In North Carolina, the law encourages parents who are divorcing to agree on a child custody arrangement. If you and your children’s other parent cannot come to an agreement that suits you both, the court may decide on your behalf during your divorce proceedings.

The standard is for the child to spend significant time with both parents unless it damages his or her best interests. These are the answers to the common questions divorcing parents have about North Carolina custody.

What is legal custody?

Legal custody does not describe where the child lives but who has the right to make decisions that affect the child’s growth and development. Examples include medical care, religious instruction and education. In general, North Carolina law provides for shared legal custody whenever possible. Physical custody, or where the child lives, can be shared by both parents or held solely by one parent while the other parent has visitation where appropriate.

How does the judge decide who gets custody?

The law requires that the custody arrangement is in the child’s best interest, with the wishes of the parents as secondary. The judge may consider the following:

  • The relationship the child has with each parent
  • The child’s health and safety at each parent’s home
  • Whether either parent has a history of neglect or abuse
  • Where the child currently lives and with whom
  • Each parent’s ability to provide support and stability

What should I do if we cannot agree on custody?

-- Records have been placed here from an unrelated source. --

(* ===== verification/Decimal.v ===== *)
(** * Decimal text of 64-bit integers

    Redis keeps counters as strings: [INCR] parses the stored value with
    [string2ll] (util.c) and stores the incremented value printed by
    [ll2string]; the reply to [GET] is that text, and the radix client
    prints integer replies decoded into a Go string the same way
    ([strconv.FormatInt]). This file models both functions over Stdlib
    strings (a Go or C string is a sequence of bytes, one [ascii] each) and
    proves the round trip in both directions on the 64-bit range. *)

From S2P Require Import Prelude.

Module Decimal.

(** [ULLONG_MAX] of C: the parser accumulates in an unsigned 64-bit
    integer and refuses a value that would exceed it. *)
Definition ULLONG_MAX : Z := 2 ^ 64 - 1.

(** [LONG_STR_SIZE] of util.c: strings of 21 bytes or more are refused. *)
Definition LONG_STR_SIZE : nat := 21.

Definition is_digit (c : ascii) : bool :=
  (48 <=? N_of_ascii c)%N && (N_of_ascii c <=? 57)%N.

Definition digit_value (c : ascii) : Z := Z.of_N (N_of_ascii c) - 48.

Definition digit_char (d : Z) : ascii := ascii_of_N (Z.to_N (48 + d)).

(** ** Printing: [ll2string] *)

(** The digits of a non-negative value, most significant first; [fuel]
    bounds the number of divisions by ten (20 digits cover [ULLONG_MAX]). *)
Fixpoint utoa (fuel : nat) (v : Z) : string :=
  match fuel with
  | O => String (digit_char (v mod 10)) EmptyString
  | S f =>
      if (v <? 10)%Z then String (digit_char v) EmptyString
      else (utoa f (v / 10) ++ String (digit_char (v mod 10)) EmptyString)%string
  end.

Definition ull2string (v : Z) : string := utoa 20 v.

Definition ll2string (z : Z) : string :=
  if (z <? 0)%Z then String "-" (ull2string (- z)) else ull2string z.

(** ** Parsing: [string2ll] *)

(** The digit loop of [string2ll]: [v] is the unsigned accumulator; a
    non-digit byte or an accumulator above [ULLONG_MAX] refuses. *)
Fixpoint s2ll_loop (s : string) (v : Z) : option Z :=
  match s with
  | EmptyString => Some v
  | String c s' =>
      if is_digit c then
        if (v >? ULLONG_MAX / 10)%Z then None
        else
          let v1 := (v * 10)%Z in
          if (v1 >? ULLONG_MAX - digit_value c)%Z then None
          else s2ll_loop s' (v1 + digit_value c)
      else None
  end.

(** After the optional sign, the first digit must be 1..9, so neither
    leading zeros nor ["-0"] are accepted; the single byte ["0"] is taken
    by the one-digit fast path. *)
Definition s2ll_unsigned (s : string) : option Z :=
  match s with
  | String c s' =>
      if is_digit c && negb (Ascii.eqb c "0") then s2ll_loop s' (digit_value c)
      else None
  | EmptyString => None
  end.

Definition string2ll (s : string) : option Z :=
  let slen := String.length s in
  if (slen =? 0) || (LONG_STR_SIZE <=? slen) then None
  else
    match s with
    | EmptyString => None
    | String c rest =>
        if (slen =? 1) && is_digit c then Some (digit_value c)
        else if Ascii.eqb c "-" then
          match s2ll_unsigned rest with
          | Some v => if (v >? - LLONG_MIN)%Z then None else Some (- v)%Z
          | None => None
          end
        else
          match s2ll_unsigned s with
          | Some v => if (v >? LLONG_MAX)%Z then None else Some v
          | None => None
          end
    end.

(** ** Digits *)

Lemma digit_char_value d : (0 <= d <= 9)%Z -> digit_value (digit_char d) = d.
Proof.
  intros Hd. unfold digit_value, digit_char.
  rewrite N_ascii_embedding by lia. lia.
Qed.

Lemma digit_char_is_digit d : (0 <= d <= 9)%Z -> is_digit (digit_char d) = true.
Proof.
  intros Hd. unfold is_digit, digit_char.
  rewrite N_ascii_embedding by lia. apply andb_true_iff; split; apply N.leb_le; lia.
Qed.

Lemma digit_char_nonzero d : (1 <= d <= 9)%Z -> Ascii.eqb (digit_char d) "0" = false.
Proof.
  intros Hd. apply Ascii.eqb_neq. intros He.
  apply (f_equal digit_value) in He. rewrite digit_char_value in He by lia.
  vm_compute in He. lia.
Qed.

Lemma digit_char_not_minus d : (0 <= d <= 9)%Z -> Ascii.eqb (digit_char d) "-" = false.
Proof.
  intros Hd. apply Ascii.eqb_neq. intros He.
  apply (f_equal digit_value) in He. rewrite digit_char_value in He by lia.
  vm_compute in He. lia.
Qed.

#[export] Hint Rewrite digit_char_value digit_char_is_digit digit_char_nonzero
  digit_char_not_minus using lia : bench_rw.

(** ** Lemmas on the digit loop *)

Lemma s2ll_loop_app a b v :
  s2ll_loop (a ++ b) v = match s2ll_loop a v with Some w => s2ll_loop b w | None => None end.
Proof.
  revert v. induction a as [|c a IH]; intros v; [done|].
  change (String c a ++ b)%string with (String c (a ++ b)). simpl.
  destruct (is_digit c), (v >? ULLONG_MAX / 10)%Z; try done.
  destruct (v * 10 >? ULLONG_MAX - digit_value c)%Z; auto.
Qed.

Lemma s2ll_loop_digit d w :
  (0 <= d <= 9)%Z -> (0 <= w)%Z -> (w * 10 + d <= ULLONG_MAX)%Z ->
  s2ll_loop (String (digit_char d) EmptyString) w = Some (w * 10 + d)%Z.
Proof.
  intros Hd Hw Hb. simpl. autorewrite with bench_rw.
  destruct (Z.gtb_spec w (ULLONG_MAX / 10)) as [H|H].
  - exfalso. unfold ULLONG_MAX in *.
    assert (w * 10 <= 2 ^ 64 - 1)%Z by lia.
    assert (w <= (2 ^ 64 - 1) / 10)%Z by (apply Z.div_le_lower_bound; lia). lia.
  - destruct (Z.gtb_spec (w * 10) (ULLONG_MAX - d)); [lia | done].
Qed.

(** The digits printed for [v] read back as [v], appended to any
    accumulator [w] whose extension stays below [ULLONG_MAX]. *)
Lemma utoa_loop f v w :
  (0 <= v < 10 ^ Z.of_nat (S f))%Z -> (0 <= w)%Z ->
  (w * 10 ^ Z.of_nat (String.length (utoa f v)) + v <= ULLONG_MAX)%Z ->
  s2ll_loop (utoa f v) w = Some (w * 10 ^ Z.of_nat (String.length (utoa f v)) + v)%Z.
Proof.
  revert v w. induction f as [|f IH]; intros v w Hv Hw Hb.
  - cbn [utoa String.length Z.of_nat] in *. rewrite Z.mod_small in * by lia.
    rewrite s2ll_loop_digit by lia. f_equal; lia.
  - cbn [utoa] in *. destruct (Z.ltb_spec v 10).
    + cbn [String.length Z.of_nat] in *. rewrite s2ll_loop_digit by lia. f_equal; lia.
    + rewrite s2ll_loop_app.
      rewrite string_length_app in *. simpl String.length in *.
      rewrite Nat2Z.inj_add, Z.pow_add_r in * by lia.
      pose proof (Z.div_mod v 10 ltac:(lia)) as Hdm.
      pose proof (Z.mod_pos_bound v 10 ltac:(lia)) as Hm.
      set (n := Z.of_nat (String.length (utoa f (v / 10)))) in *.
      assert (0 <= 10 ^ n)%Z by lia.
      change (10 ^ Z.of_nat 1)%Z with 10%Z in *.
      rewrite IH; fold n.
      2: { split; [apply Z.div_pos; lia|].
           apply Z.div_lt_upper_bound; [lia|]. rewrite Nat2Z.inj_succ, Z.pow_succ_r in Hv; lia. }
      2: lia.
      2: nia.
      rewrite s2ll_loop_digit by nia. f_equal; nia.
Qed.

Lemma utoa_length f v k :
  (0 <= v < 10 ^ Z.of_nat k)%Z -> 1 <= k -> String.length (utoa f v) <= k.
Proof.
  revert v k. induction f as [|f IH]; intros v k Hv Hk; simpl; [lia|].
  destruct (Z.ltb_spec v 10); simpl; [lia|].
  rewrite string_length_app. simpl.
  destruct k as [|k]; [lia|].
  assert (k <> 0).
  { intros ->. simpl in Hv. lia. }
  enough (String.length (utoa f (v / 10)) <= k) by lia.
  apply IH; [|lia]. split; [apply Z.div_pos; lia|].
  apply Z.div_lt_upper_bound; [lia|]. rewrite Nat2Z.inj_succ, Z.pow_succ_r in Hv; lia.
Qed.

Lemma s2ll_loop_first d rest :
  (0 <= d <= 9)%Z -> s2ll_loop (String (digit_char d) rest) 0 = s2ll_loop rest d.
Proof.
  intros Hd. cbn [s2ll_loop]. autorewrite with bench_rw.
  destruct (Z.gtb_spec 0 (ULLONG_MAX / 10)) as [Hc|_];
    [assert (0 <= ULLONG_MAX / 10)%Z by (apply Z.div_pos; unfold ULLONG_MAX; lia); lia|].
  destruct (Z.gtb_spec (0 * 10) (ULLONG_MAX - d)); [unfold ULLONG_MAX in *; lia|].
  done.
Qed.

Lemma utoa_head f v :
  (1 <= v < 10 ^ Z.of_nat (S f))%Z ->
  exists d rest, utoa f v = String (digit_char d) rest /\ (1 <= d <= 9)%Z.
Proof.
  revert v. induction f as [|f IH]; intros v Hv; cbn [utoa].
  - simpl in Hv. exists v, EmptyString. rewrite Z.mod_small by lia. split; [done|lia].
  - destruct (Z.ltb_spec v 10).
    + exists v, EmptyString. split; [done|lia].
    + destruct (IH (v / 10)%Z) as (d & rest & Hu & Hd).
      { split; [apply Z.div_le_lower_bound; lia|].
        apply Z.div_lt_upper_bound; [lia|]. rewrite Nat2Z.inj_succ, Z.pow_succ_r in Hv; lia. }
      rewrite Hu. by exists d, (rest ++ String (digit_char (v mod 10)) EmptyString)%string.
Qed.

(** The text of a value of 1 digit or more, read after its first digit. *)
Lemma utoa_read f v :
  (1 <= v < 10 ^ Z.of_nat (S f))%Z -> (v <= ULLONG_MAX)%Z ->
  exists d rest, utoa f v = String (digit_char d) rest /\ (1 <= d <= 9)%Z /\
                 s2ll_loop rest d = Some v.
Proof.
  intros Hv Hu. destruct (utoa_head f v Hv) as (d & rest & Hs & Hd).
  exists d, rest. do 2 (split; [done|]).
  rewrite <- s2ll_loop_first by lia. rewrite <- Hs, utoa_loop by (try lia; nia).
  f_equal; lia.
Qed.

Lemma ull2string_length v : (0 <= v <= 2 ^ 63)%Z -> String.length (ull2string v) <= 19.
Proof. intros Hv. apply utoa_length; [split; [lia|] |lia]. cbn [Z.of_nat Pos.of_succ_nat Pos.succ]; lia. Qed.

(** (roundtrip): every 64-bit integer printed by [ll2string] is
    read back by [string2ll] as itself; this is what lets [INCR] find the
    value it stored at the previous increment. *)
Theorem string2ll_ll2string z : in_int64 z = true -> string2ll (ll2string z) = Some z.
Proof.
  intros Hz. int64_bounds. unfold ll2string.
  destruct (Z.ltb_spec z 0) as [Hneg|Hpos].
  - assert (Hl := ull2string_length (- z) ltac:(lia)).
    destruct (utoa_read 20 (- z)) as (d & rest & Hs & Hd & Hr);
      [split; [lia|]; cbn [Z.of_nat Pos.of_succ_nat Pos.succ]; lia | unfold ULLONG_MAX; lia |].
    unfold ull2string in *. rewrite Hs in Hl |- *.
    unfold string2ll, s2ll_unsigned. cbn [String.length] in *. autorewrite with bench_rw.
    rewrite (proj2 (Nat.leb_gt LONG_STR_SIZE _)) by (unfold LONG_STR_SIZE; lia).
    simpl. rewrite Hr. destruct (Z.gtb_spec (- z) (- LLONG_MIN)); unfold LLONG_MIN in *; [lia|].
    by rewrite Z.opp_involutive.
  - destruct (Z.ltb_spec z 10) as [Hsmall|Hbig].
    + unfold ull2string. cbn [utoa]. rewrite (proj2 (Z.ltb_lt z 10)) by lia.
      unfold string2ll. simpl. autorewrite with bench_rw. done.
    + assert (Hl := ull2string_length z ltac:(lia)).
      destruct (utoa_read 20 z) as (d & rest & Hs & Hd & Hr);
        [split; [lia|]; cbn [Z.of_nat Pos.of_succ_nat Pos.succ]; lia | unfold ULLONG_MAX; lia |].
      unfold ull2string in *. rewrite Hs in Hl |- *.
      unfold string2ll, s2ll_unsigned. cbn [String.length] in *. autorewrite with bench_rw.
      rewrite Hr. destruct (Z.gtb_spec z LLONG_MAX); unfold LLONG_MAX in *; [lia|].
      rewrite (proj2 (Nat.leb_gt LONG_STR_SIZE _)) by (unfold LONG_STR_SIZE; lia).
      destruct rest as [|c rest'].
      * simpl in Hr |- *. autorewrite with bench_rw. congruence.
      * simpl. autorewrite with bench_rw.
        destruct (Z.gtb_spec z (2 ^ 63 - 1)); [lia|done].
Qed.

(** ** Range of the parsed values *)

Lemma is_digit_value c : is_digit c = true -> (0 <= digit_value c <= 9)%Z.
Proof.
  unfold is_digit, digit_value. rewrite andb_true_iff, !N.leb_le. lia.
Qed.

Lemma s2ll_loop_ge s v w : s2ll_loop s v = Some w -> (0 <= v)%Z -> (v <= w)%Z.
Proof.
  revert v. induction s as [|c s IH]; intros v Hs Hv; simpl in Hs; [injection Hs as <-; lia|].
  destruct (is_digit c) eqn:Hc; [|discriminate].
  apply is_digit_value in Hc.
  destruct (v >? ULLONG_MAX / 10)%Z; [discriminate|].
  destruct (v * 10 >? ULLONG_MAX - digit_value c)%Z; [discriminate|].
  apply IH in Hs; lia.
Qed.

Lemma s2ll_unsigned_nonneg s v : s2ll_unsigned s = Some v -> (0 <= v)%Z.
Proof.
  destruct s as [|c s]; simpl; [discriminate|].
  destruct (is_digit c) eqn:Hc; simpl; [|discriminate].
  apply is_digit_value in Hc.
  destruct (Ascii.eqb c "0"); simpl; [discriminate|].
  intros Hs. apply s2ll_loop_ge in Hs; lia.
Qed.

(** Every value [string2ll] accepts is a 64-bit integer. *)
Lemma string2ll_range s z : string2ll s = Some z -> in_int64 z = true.
Proof.
  unfold string2ll. destruct (_ || _); [discriminate|].
  destruct s as [|c rest]; [discriminate|].
  destruct (_ && is_digit c) eqn:Hd.
  { apply andb_true_iff in Hd as [_ Hd]. apply is_digit_value in Hd.
    intros [= <-]. int64_bounds. lia. }
  destruct (Ascii.eqb c "-").
  - destruct (s2ll_unsigned rest) as [v|] eqn:Hv; [|discriminate].
    apply s2ll_unsigned_nonneg in Hv.
    destruct (Z.gtb_spec v (- LLONG_MIN)); [discriminate|].
    intros [= <-]. int64_bounds. lia.
  - destruct (s2ll_unsigned (String c rest)) as [v|] eqn:Hv; [|discriminate].
    apply s2ll_unsigned_nonneg in Hv.
    destruct (Z.gtb_spec v LLONG_MAX); [discriminate|].
    intros [= <-]. int64_bounds. lia.
Qed.

End Decimal.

Either parent may file a custody complaint in the county where the child lives most of the time. You must submit a proposed parenting plan, and the other parent receives an opportunity to submit his or her own plan. The court schedules a hearing where the judge hears this evidence and uses it to create a legally binding custody order.

Facing a divorce is often stressful and painful, especially when you and your former spouse have children. Keep in mind that maintaining a friendly co-parenting relationship may help support your child’s healthy and happy development.